Zombie movies have long been an allegory for the despondency of society. We all walk around as if in a trance, going about our business without seemingly giving it any thought whatsoever. We don’t feel anything; we don’t notice anything; we just blindly accept our fates that have numbed our minds into complacency. Plainly put, zombies remind us that being alive is a much better deal than being undead. And with all the chatter about a zombie apocalypse on the horizon, WARM BODIES, Jonathan Levine’s follow-up to 50/50, announces that even if it comes to this, there will always be hope as long as there is love.
In WARM BODIES, zombies already run the world. Well, they don’t so much run it, as that would require thought, but they occupy it. The remaining unaffected human beings live in a city that is protected by a giant, fortified wall, as everyone knows, zombies are not the greatest climbers. On occasion, groups of humans, young attractive humans as it turns out, go on missions outside the city to collect whatever they can find, from medicine to food. On one such outing, a young lady named Julie (Theresa Palmer), the daughter of the human’s leader (John Malkovich) no less, is captured by the zombie who eats her boyfriend’s (Dave Franco) brains. Now, zombies don’t ordinarily spend their time taking humans prisoner but this zombie, whom we will later know as “R”, and who is played by Nicolas Hoult, a boy far too pretty to be caught chowing down on brains, is no ordinary zombie. No, in fact, R is intensely nostalgic and underneath all that dead skin, very sensitive. He collects things from the old world, like records and books, anything that reminds him of what it used to be like to be alive. Bringing a human being back might be overstepping though, or in the case of a zombie, over-shuffling.
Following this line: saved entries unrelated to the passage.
(** * WebGenAI browser client: polling, preview lifecycle, submission, download

    A shallow embedding of the React client.  Every component is a record of
    its [useState] cells together with the part of the JavaScript runtime it
    talks to (interval timers, outstanding promises) and a log of the effects
    it has issued.  Browser events (a click, a timer firing, a promise
    settling) are the constructors of an [event] type and [step] is the
    handler the source attaches to them.

    JavaScript values that may be [null] or [undefined] are [option string];
    a string is truthy when it is not empty. *)

From Stdlib Require Import List String Bool Arith NArith Lia.
Import ListNotations.
Open Scope string_scope.
Open Scope list_scope.

(** ** JavaScript values *)

Module Js.

(** [!!v] for a value that is a string, [null] or [undefined]. *)
Definition truthy (v : option string) : bool :=
  match v with
  | Some s => negb (String.eqb s "")
  | None => false
  end.

(** [a || b] where [b] is a string literal. *)
Definition or_else (a : option string) (b : string) : string :=
  match a with
  | Some s => if String.eqb s "" then b else s
  | None => b
  end.

(** Dependency comparison of [useEffect] on a single string-or-null cell. *)
Definition same (a b : option string) : bool :=
  match a, b with
  | Some x, Some y => String.eqb x y
  | None, None => true
  | _, _ => false
  end.

End Js.

(** ** services/api.js *)

Module Api.

(** Body of a status response; a field the server left out is [None]. *)
Record snapshot := {
  status : option string;
  preview_url : option string;
  zip_url : option string
}.
(** X9. The token stream of a line shorter than 20000 characters has
    only classes of the language definition and the default class
    [source]; a line of 20000 characters or more is one token of the
    empty class. No token has the class [white] of the [whitespace]
    state, which is never entered, and a [source] token is made of
    characters at which no rule matches. *)
Theorem token_classes_closed line :
  exists ts, tokenize line = Tokens ts /\
    (length line < maxTokenizationLineLength ->
     Forall (fun t => In (type t) tokenClasses) ts) /\
    (maxTokenizationLineLength <= length line -> ts = [Tok 0 EmptyString line]) /\
    Forall (fun t =>
      type t <> "white"%string /\
      (type t = "source"%string ->
       forall j, j < length (text t) ->
         findRule (root antimonyLanguage) (drop (offset t + j) line) = None)) ts.
Proof.
  destruct (token_shapes line) as (ts & Hts & Hsh). exists ts.
  split; [exact Hts|].
  assert (Hcl : Forall (fun t => In (type t) (EmptyString :: tokenClasses) /\
                                 (type t = EmptyString ->
                                  maxTokenizationLineLength <= length line)) ts).
  { eapply Forall_impl; [exact Hsh|]. intros t H.
    unfold tokenShape in H. cbn zeta in H.
    unfold kindList in H. cbn [existsb] in H.
    unfold tokenClasses, kindList. cbn [app In].
    repeat match type of H with
           | context [String.eqb (type t) ?k] =>
               let E := fresh "E" in
               destruct (String.eqb_spec (type t) k) as [E|E];
                 [rewrite E; split;
                  [repeat (first [left; reflexivity|right])|
                   first [discriminate|intros _; exact (proj1 H)]]|clear E]
           end.
    destruct H. }
  split; [|split].
  - intros Hlen. eapply Forall_impl; [exact Hcl|]. intros t [[He|Hin] Hn]; [|exact Hin].
    symmetry in He. specialize (Hn He). lia.
  - intros Hlen. unfold tokenize in Hts. rewrite tokenizeLine_long in Hts by exact Hlen.
    injection Hts as <-. reflexivity.
  - apply Forall_and. split.
    + eapply Forall_impl; [exact Hcl|]. intros t [Hin _] Hw. rewrite Hw in Hin.
      unfold tokenClasses, kindList in Hin. cbn [app In] in Hin.
      repeat (destruct Hin as [Hin|Hin]; [discriminate Hin|]). destruct Hin.
    + eapply Forall_impl; [exact Hsh|]. intros t H Hty.
      unfold tokenShape in H. cbn zeta in H. rewrite Hty in H. exact H.
Qed.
WARM BODIES should not work as a movie. And, in all honesty, it doesn’t always come together properly. Zombies don’t move very quickly and they don’t really talk all that much. So having one as your protagonist could make for a very slow experience. So Levine, taking his cue from the Isaac Marion novel, lets us hear R’s thoughts throughout his kidnapping plot. What you hear is a romantic so held back by his own inability to connect with people, what with his being a zombie and all, that the audience, if they have ever felt restrained by their own insecurities surrounding love, should want to root for his success. The trouble is, his success, which Hoult does make as endearing as he possibly can given the circumstances, means that the film has to break more zombie conventions than it can recover from. On the plus side, I did learn that we needn’t worry too much about the aforementioned zombie apocalypse. Apparently, it is no match for true love.